Атлантов в Большом театре. Судьба певца и движение оперного стиля (Коткина) - страница 43

Приехав из Италии, я пел концерт на сцене Большого театра, а на следующий день я уже оказался солистом Большого. Помню, исполнял монолог Отелло и что-то из того, над чем работал с Барра. Партию Отелло я уже тогда просматривал для себя и очень хотел спеть. Барра бы, наверное, это не одобрил.

Я очень ему благодарен, очень признателен Школе при «Ла Скала». Я всю жизнь пользовался тем, что приобрел там. Благодаря большой вокальной нагрузке в «Скала» я привык держать тесситуру, научился проходить переходные ноты, обучился головному звучанию, понял, как распределять силы, освоил музыкальную фразировку, расширил свои возможности в вокальной экспрессии. В Италии я сделал, как говорили люди, какой-то качественный скачок. Да в общем-то я и сам ощущал это. Вернувшись в Ленинград, я попал в очень сложные партии. Мне пришлось сразу после приезда спеть Альваро в «Силе судьбы». Тогда было столетие написания этой оперы Верди для Петербурга. Труднейшая партия, где были открыты все купюры.

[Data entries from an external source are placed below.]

(** * The claims *)

(** C1: on an instance left by the constructor, every call with WAV metadata
    raises [AttributeError] for [_region].  The constructor does not store
    its [region] argument, whatever it is; the buffer is built first; the
    stream is drained and the trace ends with the buffer, so no SDK object is
    constructed and no recognition is started.  For every input at all, the
    trace holds no SDK call, and a returned value is the one of the
    unsupported-format branch. *)
Theorem wav_call_raises_attribute_error `{SpeechSdk}
    (hass api_key lang region : value) (metadata : SpeechMetadata)
    (stream : list bytes) (svc : service) :
  format metadata = WAV ->
  let self := AzureSpeechSTTProvider hass api_key lang region in
  let buf := wav_buffer metadata (concat stream) in
  self !! "_region" = None
  /\ (forall region', AzureSpeechSTTProvider hass api_key lang region' = self)
  /\ wav_of metadata (concat stream) = Return buf
  /\ call (async_process_audio_stream metadata) self stream svc
     = (Raise (AttributeError "_region"),
        {| w_self := self; w_stream := []; w_service := svc;
           w_trace := map StreamNext stream ++ [WaveWritten buf] |})
  /\ (forall metadata' stream' svc',
        let r := call (async_process_audio_stream metadata') self stream' svc' in
        existsb is_sdk_call (w_trace (snd r)) = false
        /\ forall res, fst r = Return res ->
             format metadata' <> WAV /\ res = {| text := ""; result := ERROR |}).
Proof.
  intros Hf self buf.
  assert (Hwav : forall md st sv, format md = WAV ->
            call (async_process_audio_stream md) self st sv
            = (Raise (AttributeError "_region"),
               {| w_self := self; w_stream := []; w_service := sv;
                  w_trace := map StreamNext st
                             ++ [WaveWritten (wav_buffer md (concat st))] |})).
  { intros md st sv Hmd. unfold call.
    rewrite async_process_audio_stream_wav by assumption.
    apply (submit_without_region _ _ api_key); cbn [after_wav w_self].
    - apply provider_api_key.
    - apply provider_region. }
  split; [apply provider_region|].
  split; [reflexivity|].
  split; [apply wav_of_ok|].
  split; [now apply Hwav|].
  intros md st sv r. subst r.
  destruct (decide (format md = WAV)) as [Hmd|Hmd].
  - rewrite (Hwav md st sv Hmd). cbn [fst snd w_trace]. split.
    + rewrite existsb_app, no_sdk_call_in_stream. reflexivity.
    + discriminate.
  - unfold call. rewrite async_process_audio_stream_other by assumption.
    cbn [fst snd w_trace]. split; [reflexivity|].
    intros res Hres. split; [assumption|congruence].
Qed.

Lemma wav_call_raises_attribute_error_witness :
  format (mono16k "en-US" PCM) = WAV
  /\ fst (call (async_process_audio_stream (mono16k "en-US" PCM))
            sample_provider [[x00; x01]; [x02; x03]]
            (azure.resolves azure.RecognizedSpeech "hello world"))
     = Raise (AttributeError "_region").
Proof.
  split; [reflexivity|].
  destruct (wav_call_raises_attribute_error
              (VObj "hass") (VStr "key") (VStr "en-US,fr-FR")
              (VStr "westeurope") (mono16k "en-US" PCM)
              [[x00; x01]; [x02; x03]]
              (azure.resolves azure.RecognizedSpeech "hello world") eq_refl)
    as (_ & _ & _ & E & _).
  unfold sample_provider. now rewrite E.
Defined.

(** C3: with metadata whose format is not WAV the method returns (it does
    not raise) the result with empty text and state ERROR; one record is
    logged at error level; the stream is not read and no SDK call is
    made. *)
Theorem unsupported_format_returns_error `{SpeechSdk}
    (metadata : SpeechMetadata) (self : gmap string value)
    (stream : list bytes) (svc : service) :
  format metadata <> WAV ->
  call (async_process_audio_stream metadata) self stream svc
  = (Return {| text := ""; result := ERROR |},
     {| w_self := self; w_stream := stream; w_service := svc;
        w_trace := [LogError "Unsupported audio format: %s" (format metadata)] |}).
Proof.
  intros Hf. unfold call.
  now rewrite async_process_audio_stream_other by assumption.
Qed.

Lemma unsupported_format_returns_error_witness :
  OGG <> WAV
  /\ call (async_process_audio_stream
             {| language := "en-US"; format := OGG; codec := OPUS;
                bit_rate := BITRATE_16; sample_rate := SAMPLERATE_16000;
                channel := CHANNEL_MONO |})
          sample_provider [[x00; x01]] azure.never_resolves
     = (Return {| text := ""; result := ERROR |},
        {| w_self := sample_provider; w_stream := [[x00; x01]];
           w_service := azure.never_resolves;
           w_trace := [LogError "Unsupported audio format: %s" OGG] |}).
Proof.
  split; [discriminate|].
  apply (unsupported_format_returns_error
           {| language := "en-US"; format := OGG; codec := OPUS;
              bit_rate := BITRATE_16; sample_rate := SAMPLERATE_16000;
              channel := CHANNEL_MONO |}).
  discriminate.
Defined.

(** C4: with WAV metadata, on any instance, the chunks are pulled one by one
    in delivery order until the stream is exhausted, and only then is the
    buffer written; its frames are the concatenation of the chunks, so for
    chunks A, B, C they are A followed by B followed by C. *)
Theorem payload_is_concatenation `{SpeechSdk}
    (metadata : SpeechMetadata) (w : world) :
  format metadata = WAV ->
  let w' := snd (async_process_audio_stream metadata w) in
  (exists buf rest,
     w_trace w' = w_trace w ++ map StreamNext (w_stream w)
                  ++ WaveWritten buf :: rest
     /\ wave.frames buf = concat (w_stream w)
     /\ wave.data_size <$> wave.header buf
        = Some (Z.of_nat (length (concat (w_stream w)))))
  /\ w_stream w' = []
  /\ (forall data, accumulate data (w_stream w) = data ++ concat (w_stream w))
  /\ (forall A B C : bytes, accumulate [] [A; B; C] = A ++ B ++ C).
Proof.
  intros Hf w'. subst w'.
  destruct (wav_call_trace metadata w Hf) as [rest [Hs Ht]].
  split; [|split; [exact Hs|split]].
  - exists (wav_buffer metadata (concat (w_stream w))), rest.
    split; [exact Ht|split; reflexivity].
  - intros data. apply accumulate_app.
  - intros A B C. rewrite accumulate_concat. cbn [concat].
    now rewrite app_nil_r.
Qed.
(** X15: with the registry as shipped and in every reachable state,
    [initializeBackend] with [throwOnFail = true] throws "Unknown backend"
    exactly for the names whose normalized form is not listed by
    [getAvailableBackends()].  (So the alias "vectra" and the falsy names
    are accepted although the list does not show them.) *)
Theorem unknown_backend_iff_not_listed
    (calls : list (Call * Env)) backendName settings w :
  let n := normalizeBackendName backendName in
  let s := perform_all BACKENDS calls initial in
  completion (initializeBackend BACKENDS backendName settings true w s)
  = Abrupt (UnknownBackend backendName n)
  ↔ n ∉ getAvailableBackends.
Proof.
  intros n s. rewrite getAvailableBackends_registered.
  assert (Hwf : wellformed BACKENDS s)
    by apply perform_all_wellformed, initial_wellformed.
  unfold initializeBackend, try_initialize. fold n.
  destruct (BACKENDS !! n) as [cls|] eqn:Hreg.
  - split; [|by intros []; eexists].
    destruct (healthy_instance n s); [done|].
    by destruct (attempt w) as [[]|[]|[]|[]].
  - split; [by intros _ [? ?]|]. intros _.
    assert (Hmiss : healthy_instance n s = None).
    { unfold healthy_instance.
      destruct (backendInstances s !! n) as [b|] eqn:Hb; [|done].
      destruct (cached_registered _ _ Hwf n) as [[c Hc] _];
        [by eexists | congruence]. }
    by rewrite Hmiss.
Qed.


(** ** The further properties at concrete inputs *)

(** "weaviate" is not registered. *)
Lemma unknown_backend_leaves_cache_untouched_witness :
  let s := perform_all BACKENDS
             [(InitializeBackend (JsStr "lancedb") None true, healthy_at 1)]
             initial in
  let r := initializeBackend BACKENDS (JsStr "weaviate") None true (healthy_at 2) s in
  BACKENDS !! normalizeBackendName (JsStr "weaviate") = None
  ∧ after r = s
  ∧ effects r = []
  ∧ isBackendAvailable BACKENDS (JsStr "weaviate") None (healthy_at 2) s
    = mkRun (Normal false) s [].
Proof.
  intros s r. split; [reflexivity|].
  apply (unknown_backend_leaves_cache_untouched
           [(InitializeBackend (JsStr "lancedb") None true, healthy_at 1)]
           (JsStr "weaviate") None true (healthy_at 2)).
  reflexivity.
Defined.


(** "lancedb" is probed with [isBackendAvailable], then initialized. *)
Lemma available_backend_is_served_from_cache_witness :
  let p := isBackendAvailable BACKENDS (JsStr "lancedb") None (healthy_at 1) initial in
  let r := initializeBackend BACKENDS (JsStr "lancedb") None true (healthy_at 2)
             (after p) in
  completion p = Normal true
  ∧ (∃ backend, completion r = Normal (Some backend))
  ∧ effects r = [].
Proof.
  intros p r. split; [reflexivity|].
  apply (available_backend_is_served_from_cache BACKENDS (JsStr "lancedb")
           None None true (healthy_at 1) (healthy_at 2) initial).
  reflexivity.
Defined.

(** Two backends are cached, then [resetBackendHealth()] is called. *)
Lemma reset_all_empties_cache_witness :
  let s := perform_all BACKENDS
             [(InitializeBackend (JsStr "lancedb") None true, healthy_at 1);
              (InitializeBackend (JsStr "qdrant") None true, healthy_at 2)]
             initial in
  let s' := resetBackendHealth JsNull s in
  truthy JsNull = false
  ∧ size (backendInstances s) = 2%nat
  ∧ backendInstances s' = ∅
  ∧ backendHealthStatus s' = ∅
  ∧ backendAccessTimestamps s' = backendAccessTimestamps s.
Proof.
  intros s s'. split; [reflexivity|]. split; [reflexivity|].
  apply (reset_all_empties_cache BACKENDS
           [(InitializeBackend (JsStr "lancedb") None true, healthy_at 1);
            (InitializeBackend (JsStr "qdrant") None true, healthy_at 2)]
           JsNull).
  reflexivity.
Defined.

(** Two backends are cached: two names, two objects. *)
Lemma cached_instances_are_distinct_objects_witness :
  let s := perform_all BACKENDS
             [(InitializeBackend (JsStr "standard") None true, healthy_at 1);
              (InitializeBackend (JsStr "lancedb") None true, healthy_at 2)]
             initial in
  "standard" ≠ "lancedb"
  ∧ backendInstances s !! "standard" = Some (mkBackend StandardBackend 0)
  ∧ backendInstances s !! "lancedb" = Some (mkBackend LanceDBBackend 1)
  ∧ objectId (mkBackend StandardBackend 0) ≠ objectId (mkBackend LanceDBBackend 1)
  ∧ mkBackend StandardBackend 0 ≠ mkBackend LanceDBBackend 1.
Proof.
  intros s.
  assert (Hne : "standard" ≠ "lancedb") by discriminate.
  split; [exact Hne|]. split; [reflexivity|]. split; [reflexivity|].
  exact (cached_instances_are_distinct_objects BACKENDS
           [(InitializeBackend (JsStr "standard") None true, healthy_at 1);
            (InitializeBackend (JsStr "lancedb") None true, healthy_at 2)]
           "standard" "lancedb" (mkBackend StandardBackend 0)
           (mkBackend LanceDBBackend 1) Hne eq_refl eq_refl).
Defined.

А мне было ужасно легко, и говорят, что получалось удачно.

Всем стажерам очень много дал Барра. Певцы, которые учились у него, позже занимали абсолютно первые места в своих театрах, в своих группах голосов.

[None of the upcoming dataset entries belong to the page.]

(** X5.  Whatever requests are served and whatever storage failures they
    meet, a store that satisfies the constraints of the schema keeps
    satisfying them, and both sequences stay ahead of every id in their
    table. *)
Theorem run_keeps_consistent (history : list (request * list (option jserror)))
    (w : world) :
  consistent (committed w) -> consistent (committed (run history w)).
Proof.
  revert w. induction history as [|r history IH]; intros w Hcons; [done|].
  simpl. apply IH, after_consistent, Hcons.
Qed.


(** A login reads: the committed database is the same afterwards. *)
Lemma login_reads v req plan w :
  committed (handle (POST_login v req) (facing plan w)).2 = committed w.
Proof.
  destruct w as [[tb su sd] n ev]. unfold facing; simpl.
  destruct v; apply (serve_wp _ (λ _ w', committed w' = _)); wp_run; done.
Qed.

(** The statuses a login can be answered with. *)
Lemma login_statuses v req plan w :
  status (handle (POST_login v req) (facing plan w)).1 ∈ [200; 302; 400; 401; 500].
Proof.
  destruct w as [[tb su sd] n ev]. unfold facing; simpl.
  destruct v; apply (serve_wp _ (λ res _, status res ∈ [200; 302; 400; 401; 500]));
    wp_run; simpl; set_solver.
Qed.

(** X6.  A login never writes, whatever its fields and whatever failures
    it meets, and it is always answered, with 200 or 302 (success), 400,
    401 or 500. *)
Theorem login_only_reads (v : variant) (req : credentials)
    (plan : list (option jserror)) (w : world) :
  committed (handle (POST_login v req) (facing plan w)).2 = committed w
  ∧ status (handle (POST_login v req) (facing plan w)).1 ∈ [200; 302; 400; 401; 500].
Proof. split; [apply login_reads|apply login_statuses]. Qed.


End Consistency.

Section ProgressTheorems.
Context `{Bcrypt} `{Jsonwebtoken} `{Process}.


(** What a save leaves: the database as it was, or with the one row of
    the user replaced or added. *)
Lemma post_progress_writes v user data plan w :
  let out := handle (POST_progress v user data) (facing plan w) in
  (status out.1 ≠ 200 ∧ committed out.2 = committed w)
  ∨ (out.1 = ServerJs.saved
     ∧ (is_Some (progress (rows (committed w)) !! id user)
        ∨ Exists (λ u, u_id u = id user) (users (rows (committed w))))
     ∧ ∃ d j t, data = Some d ∧ jsonb_in (bind_data v d) = Resolved j
         ∧ committed out.2
           = Database (Tables (users (rows (committed w)))
                              (device_registrations (rows (committed w)))
                              (<[id user := ProgressRow j t]> (progress (rows (committed w)))))
                      (users_id_seq (committed w))
                      (device_registrations_id_seq (committed w))).
Proof.
  destruct w as [[tb su sd] n ev]. unfold facing; simpl.
  destruct v;
    apply (serve_wp _ (λ res w',
      (status res ≠ 200 ∧ committed w' = Database tb su sd)
      ∨ (res = ServerJs.saved
         ∧ (is_Some (progress tb !! id user) ∨ Exists (λ u, u_id u = id user) (users tb))
         ∧ ∃ d j t, data = Some d ∧ jsonb_in _ = Resolved j
             ∧ committed w' = Database (Tables (users tb) (device_registrations tb)
                                               (<[id user := ProgressRow j t]> (progress tb)))
                                       su sd)));
    wp_run; (by left) ||
      (right; split; [done|]; split;
       [repeat match goal with
               | Hb : bool_decide _ = true |- _ => apply bool_decide_eq_true in Hb
               end; tauto
       |eauto 10]).
Qed.

(** X9.  Saving the same document again, any number of times and whatever
    failures the replays meet, leaves the documents that the first save
    left: only the row's [updated_at] can differ. *)
Theorem replayed_save_changes_nothing (v : variant) (user : identity) (d : structured)
    (plan : list (option jserror)) (replays : list (list (option jserror))) (w : world) :
  let once := (handle (POST_progress v user (Some d)) (facing plan w)).2 in
  let again := run (map (λ p, (POST_progress v user (Some d), p)) replays) once in
  status (handle (POST_progress v user (Some d)) (facing plan w)).1 = 200 ->
  users (rows (committed again)) = users (rows (committed once))
  ∧ device_registrations (rows (committed again))
    = device_registrations (rows (committed once))
  ∧ p_data <$> progress (rows (committed again)) = p_data <$> progress (rows (committed once)).
Proof.
  intros once again Hst. subst again.
  destruct (post_progress_writes v user (Some d) plan w)
    as [[Hne _]|(_ & _ & d' & j & t & [= <-] & Hj & Hdb)]; [done|].
  fold once in Hdb.
  assert (p_data <$> progress (rows (committed once)) !! id user = Some j) as Hrow.
  { rewrite Hdb. simpl. by rewrite lookup_insert_eq. }
  clearbody once. clear Hdb Hst.
  revert once Hrow. induction replays as [|p replays IH]; intros once Hrow; [done|].
  change (run (map (λ p, (POST_progress v user (Some d), p)) (p :: replays)) once)
    with (run (map (λ p, (POST_progress v user (Some d), p)) replays)
              (handle (POST_progress v user (Some d)) (facing p once)).2).
  destruct (post_progress_writes v user (Some d) p once)
    as [[_ Hsame]|(_ & _ & d' & j' & t' & [= <-] & Hj' & Hdb)].
  - destruct (IH (handle (POST_progress v user (Some d)) (facing p once)).2)
      as (-> & -> & ->); [by rewrite Hsame|]. by rewrite Hsame.
  - rewrite Hj in Hj'. injection Hj' as <-.
    destruct (IH (handle (POST_progress v user (Some d)) (facing p once)).2)
      as (-> & -> & ->).
    { rewrite Hdb. simpl. by rewrite lookup_insert_eq. }
    rewrite Hdb. simpl. repeat split.
    rewrite fmap_insert. apply map_eq. intros k.
    destruct (decide (k = id user)) as [->|Hk].
    + rewrite lookup_insert_eq. by rewrite lookup_fmap.
    + by rewrite lookup_insert_ne.
Qed.

(** X10.  The routers cannot save an array with elements: [pg] sends it
    as an array literal, the JSONB column refuses it, and the request is
    answered 500 with the store untouched. *)
Theorem routers_refuse_arrays (v : variant) (user : identity) (x : json) (items : list json)
    (plan : list (option jserror)) (w : world) :
  v ≠ server_js ->
  let out := handle (POST_progress v user (Some (Arr (x :: items)))) (facing plan w) in
  status out.1 = 500 ∧ committed out.2 = committed w.
Proof.
  intros Hv. destruct w as [[tb su sd] n ev]. unfold facing; simpl.
  destruct v; [done|..];
    apply (serve_wp _ (λ res w', status res = 500 ∧ committed w' = Database tb su sd));
    wp_run; done.
Qed.

(** X11.  A save touches one row at most: the users, the device
    registrations, both sequences and every other user's progress are as
    they were, whatever the body and whatever the failures. *)
Theorem save_is_confined (v : variant) (user : identity) (data : request_body)
    (plan : list (option jserror)) (w : world) :
  let out := handle (POST_progress v user data) (facing plan w) in
  users (rows (committed out.2)) = users (rows (committed w))
  ∧ device_registrations (rows (committed out.2)) = device_registrations (rows (committed w))
  ∧ users_id_seq (committed out.2) = users_id_seq (committed w)
  ∧ device_registrations_id_seq (committed out.2)
    = device_registrations_id_seq (committed w)
  ∧ ∀ other, other ≠ id user ->
      progress (rows (committed out.2)) !! other = progress (rows (committed w)) !! other.
Proof.
  intros out. subst out.
  destruct (post_progress_writes v user data plan w)
    as [[_ ->]|(_ & _ & d & j & t & _ & _ & ->)]; [done|].
  simpl. repeat split. intros other Hother. by rewrite lookup_insert_ne.
Qed.

(** X12.  A save for an id that has neither a progress row nor a user row
    (a token that outlived its account) violates the foreign key: it is
    answered 500 and stores nothing. *)
Theorem save_requires_a_user (v : variant) (user : identity) (d : structured)
    (plan : list (option jserror)) (w : world) :
  progress (rows (committed w)) !! id user = None ->
  ¬ Exists (λ u, u_id u = id user) (users (rows (committed w))) ->
  let out := handle (POST_progress v user (Some d)) (facing plan w) in
  status out.1 = 500 ∧ committed out.2 = committed w.
Proof.
  intros Hrow Huser. destruct w as [[tb su sd] n ev]. unfold facing; simpl in *.
  destruct v;
    apply (serve_wp _ (λ res w', status res = 500 ∧ committed w' = Database tb su sd));
    wp_run; try done; exfalso;
    repeat match goal with
           | Hb : bool_decide _ = true |- _ => apply bool_decide_eq_true in Hb
           end;
    first [ done
          | match goal with
            | Hs : is_Some _ |- _ => rewrite Hrow in Hs; by destruct Hs
            end ].
Qed.

(** X13.  A read never changes a stored document: [server.js] and the
    first router write nothing at all, and the current router can only add
    the row of the user who asks, when there is none. *)
Theorem read_never_overwrites (v : variant) (user : identity)
    (plan : list (option jserror)) (w : world) :
  let out := handle (GET_progress v user) (facing plan w) in
  users (rows (committed out.2)) = users (rows (committed w))
  ∧ device_registrations (rows (committed out.2)) = device_registrations (rows (committed w))
  ∧ (∀ uid row, progress (rows (committed w)) !! uid = Some row ->
       progress (rows (committed out.2)) !! uid = Some row)
  ∧ (∀ uid, uid ≠ id user ->
       progress (rows (committed out.2)) !! uid = progress (rows (committed w)) !! uid)
  ∧ (v ≠ routes_v2 -> committed out.2 = committed w).
Proof.
  destruct w as [[tb su sd] n ev]. unfold facing; simpl.
  destruct v;
    apply (serve_wp _ (λ res w',
      users (rows (committed w')) = users tb
      ∧ device_registrations (rows (committed w')) = device_registrations tb
      ∧ (∀ uid row, progress tb !! uid = Some row ->
           progress (rows (committed w')) !! uid = Some row)
      ∧ (∀ uid, uid ≠ id user -> progress (rows (committed w')) !! uid = progress tb !! uid)
      ∧ (_ ≠ routes_v2 -> committed w' = Database tb su sd)));
    wp_run; simpl; repeat split; try done.
  all: try (intros uid ?; by rewrite lookup_insert_ne).
  all: intros uid row Hrow; rewrite lookup_insert_ne; [done|].
  all: intros <-.
  all: repeat match goal with
              | Hb : bool_decide _ = false |- _ => apply bool_decide_eq_false in Hb
              end.
  all: match goal with Hn : ¬ is_Some _ |- _ => apply Hn; by eexists end.
Qed.
End ProgressTheorems.

(** ** More on the session guard and on the image proxy *)

Section GuardTheorems.
Context `{Jsonwebtoken}.

Lemma split_spaces_first word rest :
  Forall (λ c, c ≠ " "%char) (String.list_ascii_of_string word) ->
  ServerJs.split_spaces (word +:+ " " +:+ rest) = word :: ServerJs.split_spaces rest.
Proof.
  induction word as [|c word IH]; [done|].
  intros [Hc Hword]%Forall_cons. unfold String.app in *. simpl.
  rewrite (proj2 (Ascii.eqb_neq _ _) Hc). by rewrite IH.
Qed.

Lemma split_spaces_nonempty s : ServerJs.split_spaces s ≠ [].
Proof.
  destruct s as [|c s]; [done|]. simpl.
  destruct (Ascii.eqb c " "); [done|]. by destruct (ServerJs.split_spaces s).
Qed.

У Барра занимался Виргилиус Норейка, великолепный певец. Из всех теноров Советского Союза я только его могу назвать по-настоящему европейским и очень музыкальным. У него всегда была совершенная музыкальная фраза, изумительно отточенная.

Хендрик Крумм, тенор из Эстонии, нес на себе весь теноровый репертуар в своем театре, какой бы трудности он ни был.

А Янис Забер с его красавцем-голосом! Мы его звали Тевтонец. Он был белокурый, высокий, с чудной фигурой и таким характерным носом. Как жаль, что он умер так рано! У него был рак мозга.

Ваган Миракян, первый тенор ереванской оперы, тоже прошел школу в Италии. Сейчас он, как и я, живет в Вене. Когда я с ним встречаюсь, мы сразу же вспоминаем наши миланские дни.

Об Анатолии Соловьяненко и говорить не надо — премьер оперы в Киеве. У Николая Кондратюка был голос бархатный, очень красивый. Но склад голоса и посыл звука были более камерными. Все стажеры в Италии были хороши!

А потом по возрасту шли мы с Муслимом. Мне было 24, а ему всего 19 лет, он даже Консерватории не окончил, был на третьем курсе. Его очень красивый голос оказался не такого масштаба, какой нужен для оперной сцены с ее оркестром, хором, с ее страшными нагрузками. Магомаев и начинал именно как эстрадный певец, а это — другая система жизни. Жизнь оперного певца более строгая, во многом более ограниченная. Я хотел петь не хуже других, а при возможности — лучше. Это для меня и являлось основой очень серьезных требований к самому себе и к жизни, которая дарила мне разные возможности. Я — оперный певец, и меня интересовало именно это. Но и жизнь вокруг меня занимала, конечно, тоже.